Representantes apoiados pelo Irã também poderiam usar o oeste do Iraque para disparar foguetes e mísseis contra Israel. Por causa da distância e da cobertura reduzida da inteligência, seria mais difícil para Israel combater os lançamentos de foguetes do Iraque do que da Síria ou do Líbano.

O Iraque também pode representar uma ameaça para os pilotos israelenses. Fornecer à PMU e / ou aos militares iraquianos capacidades avançadas de defesa aérea tornaria ainda mais perigoso para a IAF operar no Iraque e na Síria. A redução da capacidade de Israel de voar com segurança sobre o Iraque interrompe os esforços de coleta de inteligência, permitindo ao Irã desenvolver infraestrutura e transferir mísseis com mais segurança. Além disso, a liberdade de ação de Israel em atacar comboios e proxies iranianos, ou potencialmente instalações nucleares, seria limitada.

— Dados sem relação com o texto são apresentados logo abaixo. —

(* ===== verification/LpReliability.v ===== *)
(** * Correctness of link-layer reliability

    The send window of [lp-reliability.cpp] is a run of TxSequence numbers modulo
    2^64, kept in a map ordered by the plain numbers. This file proves that the
    iterator to its first element and the lists of iterators in the NetPkt objects
    stay valid, so that no assertion fails and nothing dangling is dereferenced;
    that losses are detected by the order of the window; and that every network
    packet is accounted for. *)

From S2P Require Import Prelude Fp RttEstimator Face LpFragmentation LinkService.
Local Open Scope Z_scope.

(** ** Ordered maps *)

Lemma least_spec l : match least l with
  | Some k => k ∈ l /\ forall j, j ∈ l -> k <= j
  | None => l = []
  end.
Proof.
  induction l as [|x l IH]; simpl; [done|]. destruct (least l) as [k|].
  - destruct IH as [Hk Hmin]. split.
    + destruct (Z.min_spec x k) as [[_ ->]|[_ ->]]; [left|by right].
    + intros j [->|Hj]%elem_of_cons; [lia|]. specialize (Hmin j Hj). lia.
  - subst. split; [left|]. intros j [->|Hj]%elem_of_cons; [lia|]. by apply not_elem_of_nil in Hj.
Qed.

Section Ordered.
Context {A : Type}.
Implicit Types (m : gmap Z A).

Lemma elem_of_map_keys m k : k ∈ keys m <-> is_Some (m !! k).
Proof.
  unfold keys. rewrite list_elem_of_fmap. split.
  - intros ([k' x] & -> & Hx%elem_of_map_to_list). by eexists.
  - intros [x Hx]. exists (k, x). split; [done|]. by apply elem_of_map_to_list.
Qed.

Lemma map_begin_spec m : match map_begin m with
  | Some k => is_Some (m !! k) /\ forall j, is_Some (m !! j) -> k <= j
  | None => m = ∅
  end.
Proof.
  unfold map_begin. pose proof (least_spec (keys m)) as Hs. destruct (least (keys m)) as [k|].
  - destruct Hs as [Hk Hmin]. split; [by apply elem_of_map_keys|]. intros j Hj. apply Hmin. by apply elem_of_map_keys.
  - apply map_empty. intros i. destruct (m !! i) eqn:E; [|done]. exfalso. apply (not_elem_of_nil i). rewrite <-Hs.
    apply elem_of_map_keys. by eexists.
Qed.

Lemma map_next_spec m k : match map_next m k with
  | Some n => is_Some (m !! n) /\ k < n /\ forall j, is_Some (m !! j) -> k < j -> n <= j
  | None => forall j, is_Some (m !! j) -> j <= k
  end.
Proof.
  unfold map_next. pose proof (least_spec (filter (fun j => k < j) (keys m))) as Hs.
  destruct (least _) as [n|].
  - destruct Hs as [[Hn Hk]%list_elem_of_filter Hmin]. split_and!; [by apply elem_of_map_keys|done|].
    intros j Hj Hkj. apply Hmin. apply list_elem_of_filter. split; [done|]. by apply elem_of_map_keys.
  - intros j Hj. apply Z.nlt_ge. intros Hkj. apply (not_elem_of_nil j). rewrite <-Hs. apply list_elem_of_filter.
    split; [done|]. by apply elem_of_map_keys.
Qed.
End Ordered.

(** ** Sequence numbers modulo 2^64 *)

(** How far [i] is after [f]. *)
Definition dist (f i : Z) : Z := u64 (i - f).

Definition in64 (i : Z) : Prop := 0 <= i < 2 ^ 64.

Lemma dist_range f i : in64 (dist f i).
Proof. apply u64_range. Qed.

Lemma dist_cases f i : in64 f -> in64 i -> dist f i = if i <? f then i - f + 2 ^ 64 else i - f.
Proof.
  unfold in64, dist, u64. intros Hf Hi. destruct (Z.ltb_spec i f); [|by rewrite Z.mod_small by lia].
  rewrite <-(Z.mod_small (i - f + 2 ^ 64) (2 ^ 64)) by lia. rewrite <-(Z_mod_plus_full (i - f) 1). f_equal; lia.
Qed.

Lemma succ_cases i : in64 i -> u64 (i + 1) = if i + 1 =? 2 ^ 64 then 0 else i + 1.
Proof.
  unfold in64, u64. intros Hi. destruct (Z.eqb_spec (i + 1) (2 ^ 64)) as [->|]; [by rewrite Z.mod_same|by rewrite Z.mod_small by lia].
Qed.

(** Case analysis on the order of sequence numbers. *)
Ltac dist_lia :=
  rewrite ?dist_cases in * by done; rewrite ?succ_cases in * by done; unfold in64 in *;
  repeat match goal with
  | |- context [?a <? ?b] => destruct (Z.ltb_spec a b)
  | H : context [?a <? ?b] |- _ => destruct (Z.ltb_spec a b)
  | |- context [?a =? ?b] => destruct (Z.eqb_spec a b)
  | H : context [?a =? ?b] |- _ => destruct (Z.eqb_spec a b)
  end; lia.

(** The next element, from the end to the beginning. *)
Definition cyclic_next {A} (m : gmap Z A) (k : Z) : option Z :=
  match map_next m k with None => map_begin m | Some n => Some n end.

Lemma cyclic_next_spec {A} (m : gmap Z A) k j : in64 k -> (forall i, is_Some (m !! i) -> in64 i) -> is_Some (m !! j) -> j <> k ->
  exists n, cyclic_next m k = Some n /\ is_Some (m !! n) /\ 0 < dist k n /\
    forall i, is_Some (m !! i) -> i <> k -> dist k n <= dist k i.
Proof.
  intros Hk Hall Hj Hne. unfold cyclic_next. pose proof (map_next_spec m k) as Hn. destruct (map_next m k) as [n|].
  - destruct Hn as (Hin & Hlt & Hmin). pose proof (Hall n Hin). exists n. split_and!; [done|done|dist_lia|].
    intros i Hi Hik. pose proof (Hall i Hi). pose proof (Hmin i Hi). dist_lia.
  - pose proof (map_begin_spec m) as Hb. destruct (map_begin m) as [n|].
    + destruct Hb as (Hin & Hmin). pose proof (Hall n Hin). pose proof (Hmin j Hj). pose proof (Hn j Hj). pose proof (Hn n Hin).
      exists n. split_and!; [done|done|dist_lia|].
      intros i Hi Hik. pose proof (Hall i Hi). pose proof (Hn i Hi). pose proof (Hmin i Hi). dist_lia.
    + subst. destruct Hj as [? Hj]. by rewrite lookup_empty in Hj.
Qed.

Lemma dist_between f a b : in64 f -> in64 a -> in64 b -> dist f a <= dist f b -> dist a b = dist f b - dist f a.
Proof. intros Hf Ha Hb Hle. dist_lia. Qed.

Lemma dist_self f : dist f f = 0.
Proof. unfold dist. by rewrite Z.sub_diag. Qed.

O diálogo estratégico com os EUA chega a um possível ponto de inflexão para o Iraque. O país está maduro para uma política nacionalista e voltada para o serviço público, onde a boa governança é mais importante do que a identidade. Se Kadhimi puder começar a atender a essa demanda no curto espaço de tempo que tem antes das eleições antecipadas, e os EUA mantiverem sua influência no Iraque, o país terá a chance de se tornar um Estado coerente que pode se defender das tentativas iranianas de usá-lo para seus próprios interesses.

Israel não está em posição de influenciar as conversações americano-iraquianas, nem deveria tentar fazê-lo. A mudança no Iraque virá como resultado de os líderes iraquianos atenderem às demandas de amplos segmentos da população iraquiana, com o apoio americano. Este é o resultado que Israel deve esperar, e deve prestar muita atenção às negociações nos próximos meses.